(** * raffApp-backend: the HTTP handlers of [server.js] over a relational store

    The service is a set of Express handlers.  Each one reads fields of the
    request, runs at most one SQL statement through [pool.query] and maps
    the result (or the exception it caught) to a JSON response.

    The embedding is by explicit state passing: a handler is a function
    from the request, the environment of the call and the database to the
    database after the call and the response sent.  The three external
    collaborators are treated as follows.
    - PostgreSQL: the statements' meaning on tables held as lists of
      rows, with the [SERIAL] sequences, the primary key and the [UNIQUE]
      and [NOT NULL] constraints of the [CREATE TABLE] texts; any other
      failure of the store is an input of the call ([fault]).
    - bcryptjs: the type guard of [hash] and [compare] is written out, the
      hash function itself is a parameter.
    - jsonwebtoken: [sign] and [verify] are parameters. *)

From Stdlib Require Import ZArith List String Ascii Bool Lia DecimalString.
Import ListNotations.

Open Scope string_scope.
Open Scope Z_scope.

(** ** JavaScript values read from a request *)

(** A field of [req.body] or [req.params] as the handlers see it.  [JNum]
    carries an integral number.  An object or array is opaque to the
    handlers, which only test it for truthiness and convert it to text:
    [JObj str pg] carries its [String()] conversion and the text
    node-postgres binds for it. *)
Inductive jsval : Type :=
| JUndefined
| JNull
| JBool (b : bool)
| JNum (n : Z)
| JStr (s : string)
| JObj (str pg : string).

(** [!!v] *)
Definition truthy (v : jsval) : bool :=
  match v with
  | JUndefined | JNull => false
  | JBool b => b
  | JNum n => negb (n =? 0)
  | JStr s => negb (s =? "")%string
  | JObj _ _ => true
  end.

(** [!v] *)
Definition falsy (v : jsval) : bool := negb (truthy v).

Definition number_toString (n : Z) : string :=
  NilZero.string_of_int (Z.to_int n).

(** [String(v)], the conversion a template literal applies. *)
Definition toString (v : jsval) : string :=
  match v with
  | JUndefined => "undefined"
  | JNull => "null"
  | JBool true => "true"
  | JBool false => "false"
  | JNum n => number_toString n
  | JStr s => s
  | JObj str _ => str
  end.

(** A parsed JSON object: [req.body], [req.params]. *)
Definition object : Type := list (string * jsval).

(** [o[k]]: the value under key [k], [undefined] when the key is absent. *)
Fixpoint field (o : object) (k : string) : jsval :=
  match o with
  | [] => JUndefined
  | (k', v) :: rest => if (k' =? k)%string then v else field rest k
  end.

(** [s.split(sep)] for a one-character separator. *)
Fixpoint split (sep : ascii) (s : string) : list string :=
  match s with
  | EmptyString => [EmptyString]
  | String c rest =>
      if Ascii.eqb c sep then EmptyString :: split sep rest
      else match split sep rest with
           | [] => [String c EmptyString]
           | w :: ws => String c w :: ws
           end
  end.

(** ** Exceptions and promises *)

(** A JavaScript [Error]; [code] is the SQLSTATE that node-postgres puts on
    a database error, absent on every other error. *)
Record error : Type := Error { code : option string; message : string }.

(** The result of an awaited call or of a call that may throw. *)
Inductive outcome (A : Type) : Type :=
| Resolved (a : A)
| Rejected (err : error).

Arguments Resolved {A} a.
Arguments Rejected {A} err.

(** ** Responses *)

(** JSON sent back; [JSdate] is a timestamp column. *)
#[warnings="-register-all"] Inductive json : Type :=
| JSnull
| JSbool (b : bool)
| JSnum (n : Z)
| JSstr (s : string)
| JSdate (t : Z)
| JSarr (items : list json)
| JSobj (members : list (string * json)).

Record response : Type := Response { statusCode : Z; res_body : json }.

(** [res.status(c).json(b)] *)
Definition status_json (c : Z) (b : json) : response := Response c b.

(** [res.json(b)]: the status is left at its default, 200. *)
Definition res_json (b : json) : response := Response 200 b.

(** [{ error: msg }] *)
Definition error_body (msg : string) : json := JSobj [("error", JSstr msg)].

(** A member whose value may be [undefined]: JSON serialisation drops it. *)
Definition member (k : string) (v : option json) : list (string * json) :=
  match v with
  | Some j => [(k, j)]
  | None => []
  end.

(** The value of member [k] of a JSON object, if it has one. *)
Fixpoint lookup (k : string) (ms : list (string * json)) : option json :=
  match ms with
  | [] => None
  | (k', v) :: rest => if (k' =? k)%string then Some v else lookup k rest
  end.

Definition get (j : json) (k : string) : option json :=
  match j with
  | JSobj ms => lookup k ms
  | _ => None
  end.

(** ** The store *)

(** A row of [users] or of [admin]: both tables have the columns
    [id SERIAL PRIMARY KEY, username TEXT UNIQUE NOT NULL,
    password TEXT NOT NULL, role TEXT NOT NULL]. *)
Record account : Type := Account {
  a_id : Z;
  a_username : string;
  a_password : string;
  a_role : string
}.

(** A row of [requests]. *)
Record request_row : Type := RequestRow {
  r_id : Z;
  r_username : string;
  r_product_name : string;
  r_quantity : Z;
  r_request_date : option Z;
  r_status : option string
}.

(** The tables, each with the last value its [id] sequence handed out. *)
Record db : Type := Db {
  users : list account;
  users_id_seq : Z;
  requests : list request_row;
  requests_id_seq : Z;
  admin : list account;
  admin_id_seq : Z
}.

Definition set_users (rows : list account) (seq : Z) (st : db) : db :=
  Db rows seq (requests st) (requests_id_seq st) (admin st) (admin_id_seq st).

Definition set_requests (rows : list request_row) (seq : Z) (st : db) : db :=
  Db (users st) (users_id_seq st) rows seq (admin st) (admin_id_seq st).

Definition set_admin (rows : list account) (seq : Z) (st : db) : db :=
  Db (users st) (users_id_seq st) (requests st) (requests_id_seq st) rows seq.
◇ ◇ ◇ ◇
■ Work to complete ■
Could you reproduce exactly the lines of the entries above, from the one with "Inductive outcome (A" through the one with "(string * json)).", and nothing else?

■ Task solution ■
Inductive outcome (A : Type) : Type :=
| Resolved (a : A)
| Rejected (err : error).

Arguments Resolved {A} a.
Arguments Rejected {A} err.

(** ** Responses *)

(** JSON sent back; [JSdate] is a timestamp column. *)
#[warnings="-register-all"] Inductive json : Type :=
| JSnull
| JSbool (b : bool)
| JSnum (n : Z)
| JSstr (s : string)
| JSdate (t : Z)
| JSarr (items : list json)
| JSobj (members : list (string * json)).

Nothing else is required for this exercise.